# Anyone use BM P22 over P06 alkyd enamel?



## Clock work (Feb 1, 2019)

Greetings...

Over a not small period of time, I dug into the problem of what coatings to apply to my surface grinder and shaper. Benjamin Moore P22 or P06 primer had quite a following in painting various types of industrial equipment. I was ready to go down that path when I was just checking out the data sheets and speaking with the coatings engineers at BM and discovered a 3 week curing time. I can't believe taking an equipment out of service for three weeks for paint to cure is attractive to anyone. The BM engineers don't suggest any hardener or heating to accelerate curing so I'm on the verge of finding a new choice. 

Has anyone ever used these coatings and if so, how was your experience returning it to service? Does anyone have a substitute you have used and would endorse?

LONG time ago, my family owned a non-destructive test shop that did coatings in the back and I was stuck being the top technical dude for both. We had coatings engineers from the manufacturers in on a monthly basis because they wanted to ensure their paints kept the Air Force happy, which is actually pretty easy... prep... follow the times and temps... observe all documented application instructions. Poof... perfection. From this, I'm ready to bail on P22 at this point. 

CW


----------



## Clock work (Feb 7, 2019)

Continued to look in to this pretty aggressively since posting the above. Definitely have abandoned P22 as a possibility. 

Two happenings... One is that solution space (the number of different potential paths) grows pretty rapidly as you dig in to the topic. People have taken a variety of diverse approaches that all don't fit into what a new arrival to the subject initially understands... and then, what a not-so-new-arrival ultimately understands. I will connect those dots without prompting 

The second happening is that it is beyond common.. expected really... for a less than rigorous understanding or background of the decision to accompany a  confident recommendation..  

These combine to yield that the more I dig in, the less willing I am to implement a coatings decision. Fold in safety and the decision to not decide becomes vastly easier.
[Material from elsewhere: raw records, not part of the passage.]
(** * IPL 2025 Statistics Analyzer: a shallow embedding of [ipl_analyzer.py]

    The development follows the Python source function by function.

    - [Py] holds the Python built-ins the source calls: [str.lower],
      [str.upper], [str.capitalize], string repetition, [str(int)] and the
      format specifications [Nd], [<N], [.Nf] and [+.Nf].
    - [Pandas] holds the few DataFrame operations the source calls:
      [nlargest], [idxmax] followed by [loc], [head], and boolean selection
      followed by [iloc[0]].  They are modelled after the documented
      contract of pandas ([keep='first'] for [nlargest]; first occurrence
      of the maximum for [idxmax]).
    - The class [IPLAnalyzer] is a record of its four table attributes,
      each unset until [load_data] assigns it, and its methods are
      computations in a small state, trace and exception monad: printing,
      file writing and plotting are recorded as a trace of events, and a
      raised exception ends the run.

    - The three figure methods return the figure they hand to
      [plt.show()], as the data of its plotting calls; [main] and the
      example script are runs over the lines typed on the standard input,
      ended by a return, an uncaught exception or the end of the input.

    The tables carry the columns of the data model with their types: integer columns
    are [Z], float columns are IEEE-754 values ([spec_float]).

    A Python string is held as its UTF-8 bytes.  Python converts case by
    the Unicode tables; of these [Py] holds the ASCII letters, the two
    entries for the sharp s (U+00DF and U+1E9E) and the Kelvin sign
    (U+212A), so the conversions are exact on the strings made of ASCII
    characters and of these three.  A
    table read from a file without data rows has columns of dtype object,
    on which [nlargest] raises; the optional Strike_Rate column of the
    bowling table may be absent. *)

From Stdlib Require Import List String Ascii ZArith Lia Bool Arith.
From Stdlib Require Import Permutation Sorted.
From Stdlib Require Import DecimalString.
From Stdlib Require Import SpecFloat.
Import ListNotations.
I really just want to get the GD surface grinder put together semi-properly so I can 1. use it, and 2. then return to restoring the thing that interests me... the shaper. Something that's mostly easy... and mostly durable/chem-resistant... and SAFE... how can there NOT be some everybody-knows-it bullseye on that target? Not something that's perfected to some Soviet-Harvard decision optimization process but "good enough" to simply not suck and last till they plant me which isn't as far off as it was when I initially bought the grinder. 

Know what I miss? Dirtbikes. I didn't have to play the sliding tile game with the woods, like I have to with my shop/basement, just to put the next thing in there.... *plenty of woods out there* for everyone, or at least one more ancient terminally bored retired guy on a bike! Be wherever i want to be...  not like the 3.7644-degree rotation tolerance on where the SG can sit in the shop so I can squeeze in the door... don't turn the 220 panel on cuz there ain't no room for another electron in there..... A plan strides out of the mist... forget the shop... "love isn't the result of a decision".... think I'll buy a heater and work on the bikes. 

cw


----------



## Latinrascalrg1 (Feb 7, 2019)

One thing to keep in mind is the difference between "dry for handling" and "Full Cure" are completely different definitions.  I dont know if this makes a difference in your situation but in the auto paint industry, you can handle and work a freshly painted surface once its reached its "dry to the touch" point but it will still need time to reach a "Fully Cured" state.  Again not sure if this applies to the paints you are thinking about using but it might be worth asking the suppliers that question.


----------



## Clock work (Feb 7, 2019)

Latinrascalrg1 said:


> One thing to keep in mind is the difference between "dry for handling" and "Full Cure" are completely different definitions.  I dont know if this makes a difference in your situation but in the auto paint industry, you can handle and work a freshly painted surface once its reached its "dry to the touch" point but it will still need time to reach a "Fully Cured" state.  Again not sure if this applies to the paints you are thinking about using but it might be worth asking the suppliers that question.



Much appreciated... thank you. The anecdotal comments about it picking up even finger prints 2 weeks later made the choice unappealing. It's TIGHT in my shop and in order to get at things, I have to grab the column and push the grinder back/forth as I set in on a mobile base when I lowered it in to the basement. The long-dur cure guarantees either half the shop is off limits or a 900# fingerprint card on me in the shop.  I'll give  up a week and do for things I can kill with Rustoleum Professional on various projects (less if it fits into my oven in the garage). 3? Too long at this age. Gotta keep moving Thank you again. 

cw


----------